Il n’y a donc pas de démarche standard, d’autant plus que, en période de crise, on est amené à gérer des situations ubuesques et qu’il est impossible d’y appliquer des méthodes autres que celles du bon sens et du pragmatisme. Cela nécessite évidemment beaucoup d’expérience.

Il faut de plus, à chaque fois, être capable d’évaluer très vite l’état des lieux et de poser un diagnostic. Sans diagnostic immédiat, impossible d’exercer ce métier.

Gérer une crise n’est pas facile et les candidats ne se bousculent pas ! D’autant plus qu’il faut à chaque fois faire le « sale boulot » que les entreprises auraient dû faire depuis longtemps !

Les principales qualités du manager de crise sont les suivantes :

  • rapidité dans l’analyse et les propositions de plan d’action ainsi que dans la prise de décision,
  • capacité à établir un sens de l’urgence et à créer une ambiance de travail,
  • autonomie,
  • sens du résultat,
  • charisme,
  • résistance au stress,
  • forte capacité de travail.

Enfin, et surtout, le manager de crise doit être indépendant pour pouvoir proposer des solutions hardies qui étaient inenvisageables, et missionnaire pour faire partager sa foi dans la réussite de leur mise en œuvre. Main de fer dans un gant de velours, le manager de crise est synonyme de changement. Pour sauver ce qui peut l’être, il doit emporter l’adhésion d’équipes qu’il n’a pas choisies, ce qui n’est pas aisé dans une entreprise en proie au doute !

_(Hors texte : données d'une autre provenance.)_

(** A handshake message was handled; the buffered packet follows. *)
Lemma answer_inv m L i g out buf m1 out2 :
  nonce_inv (put_session i g m) (L ++ seals out) → send_buffered rng buf i (put_session i g m) = (m1, out2) →
  nonce_inv m1 (L ++ seals (out ++ out2)).
Proof.
  intros Hinv Hs. rewrite seals_app, app_assoc.
  apply (send_buffered_inv _ _ (si_ed i) buf i m1 out2 Hinv); [apply lookup_insert_eq|done].
Qed.

Lemma handleData_inv m L now pub data m1 out :
  nonce_inv m L → handleData rng pc now pub data m = Ok (m1, out) → nonce_inv m1 (L ++ seals out).
Proof.
  intros Hinv. assert (Ok (E := ()) (m, []) = Ok (m1, out) → nonce_inv m1 (L ++ seals out)) as Hnil.
  { intros [= <- <-]. by rewrite app_nil_r. }
  unfold handleData. destruct data as [|t data]; [done|]. destruct (t =? sessionTypeInit).
  { destruct (sessionInit_decrypt _ _ _ _) as [[init|]| |]; [|done..]. cbn [mbind res_bind]. unfold _handleInit.
    destruct (_sessionForInit _ _ _ _ _) as [[i buf] m0] eqn:Hf.
    apply (sessionForInit_inv m L) in Hf as [Hinv0 Hi]; [|done].
    destruct (handleInit _ _ _ _ _ _) as [[[j g] o]| |] eqn:Hh; [|done..]. cbn [mbind res_bind].
    destruct (send_buffered _ _ _ _) as [m2 o2] eqn:Hb. intros [= <- <-].
    apply (answer_inv m0 L j g o buf); [by apply (handleInit_inv m0 L pub i now init)|done]. }
  destruct (t =? sessionTypeAck).
  { destruct (sessionInit_decrypt _ _ _ _) as [[ack|]| |]; [|done..]. cbn [mbind res_bind]. unfold _handleAck.
    destruct (_sessionForInit _ _ _ _ _) as [[i buf] m0] eqn:Hf.
    apply (sessionForInit_inv m L) in Hf as [Hinv0 Hi]; [|done]. destruct (bool_decide _).
    - destruct (handleAck _ _ _ _) as [j g] eqn:Hh. cbn [mbind res_bind].
      destruct (send_buffered _ _ _ _) as [m2 o2] eqn:Hb. intros [= <- <-].
      apply (answer_inv m0 L j g [] buf); [by apply (handleAck_inv m0 L pub i ack)|done].
    - destruct (handleInit _ _ _ _ _ _) as [[[j g] o]| |] eqn:Hh; [|done..]. cbn [mbind res_bind].
      destruct (send_buffered _ _ _ _) as [m2 o2] eqn:Hb. intros [= <- <-].
      apply (answer_inv m0 L j g o buf); [by apply (handleInit_inv m0 L pub i now ack)|done]. }
  destruct (t =? sessionTypeTraffic); [|done]. unfold _handleTraffic.
  destruct (mg_sessions m !! pub) as [i|] eqn:Hi.
  - destruct (doRecv _ _ _ _ _ _) as [[[j g] o]| |] eqn:Hr; [|done..]. intros [= <- <-].
    by apply (doRecv_inv m L pub i now (t :: data)).
  - destruct (sendInit _ _ _ _ _) as [[g o]| |] eqn:Hs; [|done..]. intros [= <- <-].
    apply (sendInit_inv (SessionManager (mg_sessions m) (mg_buffers m) (mg_gen m + 2)) L pub _ _ _) in Hs; [done|].
    apply inv_gen; [done|lia].
Qed.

C’est la grande différence entre un manager de crise et les cabinets de conseil qui, en général, écrêtent la structure pour placer leurs consultants à tous les postes stratégiques. En comparaison, le recours à un manager de transition est donc peu coûteux et surtout peu traumatisant pour les équipes. Et c’est encore plus économique avec un DSI compétent, si ce dernier a le caractère qu’il faut !

Dans un contexte de pression permanente, en particulier lorsque le devenir de l’entreprise est en jeu, ce qui arrive, il faut des résultats rapides. Certains les voudraient même immédiats, ce qui est en général impossible tant les causes sont profondes.

Or il faut s’attaquer aux racines du mal si l’on veut une guérison durable. La difficulté est donc de conjuguer une action à long terme avec des résultats tangibles dans un laps de temps très limité.

Le manager de crise n’a pas droit à l’erreur, car si on l’appelle, c’est pour résoudre le problème, non pour en rajouter ! Il doit savoir s’insérer dans l’organisation la heurter, savoir écouter, faire la part des choses et proposer très vite des solutions parfois innovantes, souvent évidentes. Les résultats doivent être rapides, visibles, mesurables, durables.